I couldn’t sleep, so I tiptoed out to the living room and opened my laptop, bathing my face in white-blue light. Perhaps I could distract my brain from all the strangeness. I searched Google for “duloxetine side effects” and started reading drug descriptions and scouring patient forums for more information. Cymbalta, a selective serotonin and norepinephrine reuptake inhibitor (SNRI) was commonly used for treating depression, anxiety disorder, and pain. Aside from the side effects printed on the pharmacy leaflet, patients reported a whole host of really bizarre reactions to taking it for the first time. Many patient experiences were frightening to me because I liked being in total control of what I thought and felt. I was soothed by patients saying the more disturbing effects fizzled out over time—it just took their bodies and brains a little time to adjust.
I culled just enough hope from those patient accounts to keep taking Cymbalta, and after a couple of weeks I was up to the full prescribed dose. I was sleeping so much better at night that when 9:30 pm rolled around and it was time to brush my teeth for bed, I felt high about the idea of going to bed. I had the weirdest, most lucid dreams I’d ever had in my life and thinking about them made me unreasonably happy. Like the one where I told Kobe Bryant’s wife I wouldn’t take a penny less than $15,000 for my fifteen-year-old Pontiac Grand Am.
When it came to my pain and physical disabilities, though, I couldn’t really say the Cymbalta was helping. I still hurt all the time and I still couldn’t hold the blowdryer over my head long enough to dry my hair. Dan was still driving me to work. When Dr. Lassiter asked how things were going at my next check up I said, “I don’t know if this makes any sense. I can’t really say that I feel better, exactly. It’s more like I care less about feeling like crap.”
He bumped me up another 30 mg.
A few weeks later, after a particularly harrowing day at work, it became apparent Cymbalta was doing weird shit to my brain. I walked to the parking lot at the end of the day (I still couldn’t walk to work, but had started driving again) I recounted how the boss’s boss’s boss had demeaned the quality of my work on a conference call, assessed the pulsing pain sweeping across the back of my neck and my shoulders, nearly lost my balance in the crosswalk for no reason, and tried to ignore the worst case of heartburn I’d had in my life.

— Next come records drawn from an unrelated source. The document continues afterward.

(** * dnd-project: the project store, its listeners, the validation gate
      and the drag-over handler of [src/app.ts], embedded in Rocq.

    The TypeScript source is one file.  Its objects live on a heap and are
    passed around by reference ([Project] instances, the [projects] and
    [listeners] arrays of a [ProjectState]), so the embedding keeps an
    explicit heap with locations, and an operation of the store is a
    function from heaps to heaps that also returns the listener calls it
    made.  Numbers are ECMAScript numbers seen through their decimal form,
    because [validate] prints and compares them.

    What a listener does when it is called is a list of mutations of the
    array it is handed and of the projects that array refers to; a listener
    that calls back into the store, or that throws, is outside the model
    (the source has no such listener). *)

From Stdlib Require Import ZArith NArith Ascii String Decimal DecimalString DecimalPos.
From stdpp Require Import gmap strings list.

Local Open Scope Z_scope.

(** ** ECMAScript numbers, as far as the source uses them

    The source only compares numbers ([>=], [<=]) and prints them
    ([toString]); it never does arithmetic on them.  A finite number is kept
    as a signed decimal [(-1)^neg * m * 10^e]: every double has such a form
    (the shortest one that reads back is the one [toString] prints), and the
    order of doubles is the order of these decimals.  [m = 0] gives the two
    zeros. *)

Inductive number : Type :=
  | NaN
  | Inf (neg : bool)
  | Fin (neg : bool) (m : N) (e : Z).

Definition of_Z (z : Z) : number := Fin (z <? 0) (Z.to_N (Z.abs z)) 0.
Definition of_nat (n : nat) : number := Fin false (N.of_nat n) 0.

(** The value of a finite number scaled by [10^(-e0)], for [e0 <= e]. *)
Definition scaled (neg : bool) (m : N) (e e0 : Z) : Z :=
  (if neg then -1 else 1) * Z.of_N m * 10 ^ (e - e0).

(** [x < y], [x = y], [x > y], or unordered when a NaN is involved. *)
Definition number_compare (x y : number) : option comparison :=
  match x, y with
  | NaN, _ | _, NaN => None
  | Inf true, Inf true | Inf false, Inf false => Some Eq
  | Inf true, _ => Some Lt
  | Inf false, _ => Some Gt
  | _, Inf true => Some Gt
  | _, Inf false => Some Lt
  | Fin sx mx ex, Fin sy my ey =>
      let e0 := Z.min ex ey in
      Some (Z.compare (scaled sx mx ex e0) (scaled sy my ey e0))
  end.
Lemma directive_d_no_slash tok n :
  Calendar.directive_d tok = Some n -> ~ In "/"%char (list_ascii_of_string tok).
Proof.
  destruct tok as [|a [|b [|c t]]]; try discriminate; cbn [list_ascii_of_string];
    intros Hd Hin.
  - destruct Hin as [->|[]]. discriminate Hd.
  - unfold Calendar.directive_d in Hd. destruct Hin as [->|[->|[]]]; [discriminate Hd|].
    rewrite digit_slash in Hd.
    destruct (Ascii.eqb a " "); [discriminate Hd|].
    destruct (Calendar.digit a); discriminate Hd.
Qed.

Lemma directive_Y_no_slash tok n :
  Calendar.directive_Y tok = Some n -> ~ In "/"%char (list_ascii_of_string tok).
Proof.
  destruct tok as [|a [|b [|c [|d [|x t]]]]]; try discriminate; cbn [list_ascii_of_string].
  unfold Calendar.directive_Y. intros Hd Hin.
  destruct Hin as [->|[->|[->|[->|[]]]]]; rewrite ?digit_slash in Hd;
    repeat (match type of Hd with
            | context [Calendar.digit ?x] =>
                lazymatch x with
                | "/"%char => fail
                | _ => destruct (Calendar.digit x)
                end
            end; cbn [mbind option_bind] in Hd); discriminate Hd.
Qed.

(** A date text of the consolidated file is none for [Main2.py]. *)
Lemma dash_date_is_no_slash_date text d :
  Calendar.strptime_mdY text = Some d -> Calendar.strptime_dmY text = None.
Proof.
  intros Hd. unfold Calendar.strptime_dmY. rewrite split_without; [reflexivity|].
  intros Hin. destruct (split_tokens "-" "/" text) as (tok & Htok & Hc);
    [discriminate | exact Hin |].
  unfold Calendar.strptime_mdY in Hd.
  destruct (Text.split "-" text) as [|m [|dd [|y [|]]]]; try discriminate Hd.
  destruct (Calendar.directive_m m) as [vm|] eqn:Em; [|discriminate Hd].
  destruct (Calendar.directive_d dd) as [vd|] eqn:Ed; [|discriminate Hd].
  destruct (Calendar.directive_Y y) as [vy|] eqn:Ey; [|discriminate Hd].
  destruct Htok as [<-|[<-|[<-|[]]]].
  - eapply directive_m_no_slash; eassumption.
  - eapply directive_d_no_slash; eassumption.
  - eapply directive_Y_no_slash; eassumption.
Qed.

End date_formats.

Section main2_documents.
Context `{Env}.

(** X19. [generate_pdf] of [Main2.py].  For a text employee name and a text
    date it creates the output directory if it is missing and writes the
    document, twice at the same path, under the name
    [<date>-<name_with_underscores>-CD.PDF], where the date is the
    [%d/%m/%Y] reading of the record date written [%m-%d-%Y] and
    ["Unknown_Date"] when the text does not read so; a disk that refuses
    the path makes it raise the [OSError], the directory created.  Every
    text that reads as a [%m-%d-%Y] date, the form of the consolidated
    file, gives ["Unknown_Date"].  A record date that is no text raises a
    [TypeError], which is not caught, before anything is written. *)
Theorem main2_document_is_named_day_first :
  forall name record_date notes ai_response output_dir w,
    (forall text,
        record_date = Str text ->
        match disk_error (path_join output_dir
                            (document_name (main2_date_part text) name)) with
        | None =>
            Main2.generate_pdf (Str name) record_date notes ai_response output_dir w
            = (Ok tt,
               logged [ (CONSOLE, "PDF generated: "
                                  +:+ path_join output_dir
                                        (document_name (main2_date_part text) name));
                        (CONSOLE, "PDF generated: "
                                  +:+ path_join output_dir
                                        (document_name (main2_date_part text) name)) ]
                      (mkWorld (<[path_join output_dir
                                    (document_name (main2_date_part text) name)
                                  := Pdf (page (Str name) record_date notes ai_response)]>
                                  (fs w))
                               (if bool_decide (output_dir ∈ dirs w) then dirs w
                                else dirs w ++ [output_dir])
                               (logs w) (sent w)))
        | Some msg =>
            Main2.generate_pdf (Str name) record_date notes ai_response output_dir w
            = (Raise (mkExn OSError msg),
               mkWorld (fs w)
                       (if bool_decide (output_dir ∈ dirs w) then dirs w
                        else dirs w ++ [output_dir])
                       (logs w) (sent w))
        end)
    /\ (forall text d,
          Calendar.strptime_mdY text = Some d -> main2_date_part text = "Unknown_Date")
    /\ ((forall text, record_date <> Str text) ->
        exists e w',
          Main2.generate_pdf (Str name) record_date notes ai_response output_dir w
          = (Raise e, w')
          /\ exn_kind e = TypeError /\ fs w' = fs w /\ logs w' = logs w).
Proof.
  intros name record_date notes ai dir w.
  assert (forall (k : M unit),
             ((there ← os_path_exists dir;
               (if negb there then os_makedirs dir else mret tt);; k) w
              = k (mkWorld (fs w) (if bool_decide (dir ∈ dirs w) then dirs w
                                   else dirs w ++ [dir]) (logs w) (sent w)))) as Hdir.
  { intros k. erewrite Run.bind_step by reflexivity. cbv beta iota.
    destruct (bool_decide (dir ∈ dirs w)) eqn:E; cbn [negb].
    - erewrite Run.bind_step by reflexivity. destruct w; reflexivity.
    - erewrite Run.bind_step by reflexivity. unfold os_makedirs. cbv beta.
      rewrite E. reflexivity. }
  split; [|split].
  - intros text ->. unfold Main2.generate_pdf. rewrite Hdir. cbv zeta.
    set (w1 := mkWorld _ _ _ _).
    assert (try_except
              (d ← Main2.strptime_dmY (Str text); mret (Calendar.strftime_mdY d))
              (is_class [ValueError]) (fun _ => mret "Unknown_Date") w1
            = (Ok (main2_date_part text), w1)) as Hpart.
    { unfold try_except, Main2.strptime_dmY, main2_date_part.
      destruct (Calendar.strptime_dmY text) as [d|]; reflexivity. }
    erewrite Run.bind_step by exact Hpart. cbv beta iota.
    erewrite Run.bind_step by reflexivity. cbv beta iota.
    fold (document_name (main2_date_part text) name).
    destruct (disk_error _) as [msg|] eqn:Hd.
    + apply Run.bind_raise. unfold write_file. rewrite Hd. reflexivity.
    + erewrite Run.bind_step by (unfold write_file; rewrite Hd; reflexivity). cbv beta iota.
      erewrite Run.bind_step by reflexivity. cbv beta iota.
      erewrite Run.bind_step by (unfold write_file; rewrite Hd; reflexivity). cbv beta iota.
      unfold print, logging, logged. cbn [fs dirs logs sent].
      rewrite insert_insert_eq, <- app_assoc. reflexivity.
  - intros text d Hd. unfold main2_date_part.
    rewrite (dash_date_is_no_slash_date _ _ Hd). reflexivity.
  - intros Hnot. unfold Main2.generate_pdf. rewrite Hdir. cbv zeta.
    assert (exists msg, forall w1,
               Main2.strptime_dmY record_date w1 = (Raise (mkExn TypeError msg), w1))
      as [msg Hraise].
    { destruct record_date as [| |text|d]; [| |destruct (Hnot text eq_refl)|];
        eexists; intros w1; reflexivity. }
    eexists _, _. split.
    { apply Run.bind_raise. unfold try_except.
      rewrite (Run.bind_raise _ _ _ _ _ (Hraise _)). reflexivity. }
    repeat split; reflexivity.
Qed.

“I’m so lucky my health waited until now to tank, while I’m working at a job I love,” I said to myself. And then the unaffected part of my brain said, “Girl, that shit ain’t right.”
At home that evening, I ate an entire party sized bag of gingerbread Twix and sent Dan to grocery store next door for Breyer’s gelato.
When Dr. Lassiter started showing his whole ass, I used my blog to help me process.
February 10, 2015
Does Cymbalta Cause Weight Gain?
…The world may never know.
I’m not quite sure what it means for me to say that today I feel depressed, considering a couple months back I was diagnosed with “depressive disorder, not elsewhere classified.” But after an appointment with my rheumatologist today, depressed seems the best way to describe my state. As a rule, I typically feel pretty goddamn normal. That is, until some asshole reduces me to angry tears.
Today’s appointment was scheduled as a two-month checkup to make sure my Cymbalta was still working and my fibromyalgia pain was bearable. The nurse weighed me and took my BP, then asked how I was feeling before the rheumatologist came in.
“Well, I’ve been better. I don’t know if you noticed, but my weight shot up 12 pounds since the last time I was here.” He clicked a few keys on the laptop and pulled up my records.
“Oh, yeah. I do see that now.”
“Well, I’ve never been terribly skinny, and I’ve been known to put on a few pounds over the years. But that’s abnormal for me. You can see it on my chart. I’m not sure if it’s a side-effect or part of the fibro or what. I wanted to ask about it.”
The nurse recommended that I bring it up with the doctor. He hadn’t heard that Cymbalta could cause weight gain and thought maybe the rheumatologist would want to check my thyroid levels again just to make sure I was within range. Sounded like a plan to me; the rheumatologist came in a few minutes later to ask me how I felt.” He was scribbling shit on my chart already.
“I’m doing mostly…”
“You’re doing good?” he interrupted. “Mood OK? Pain OK?”
“I think so, yes, I replied. But I have a few questions for you.”
“Sure,” he said. So I brought up the weight thing, and told him about my recent, uncharacteristic gain.
“Oh well, I’ve heard two or three pounds maybe, but never 10 or 12 on Cymbalta. You need to exercise more.”
“I’ve been exercising more and I bought a pedal desk for working on the comp–“
“That’s good.” He scribbled something else. “Stop eating food with calories.”
I had no response for that. Stop eating food with calories? Really? Immediately I saw the old women from that hilarious Esurance commercial flash through my mind. “That’s not how this works,” the one says. “That’s not how any of this works.” Maybe it was just that he was a non-native English speaker. I wasn’t expressing myself well.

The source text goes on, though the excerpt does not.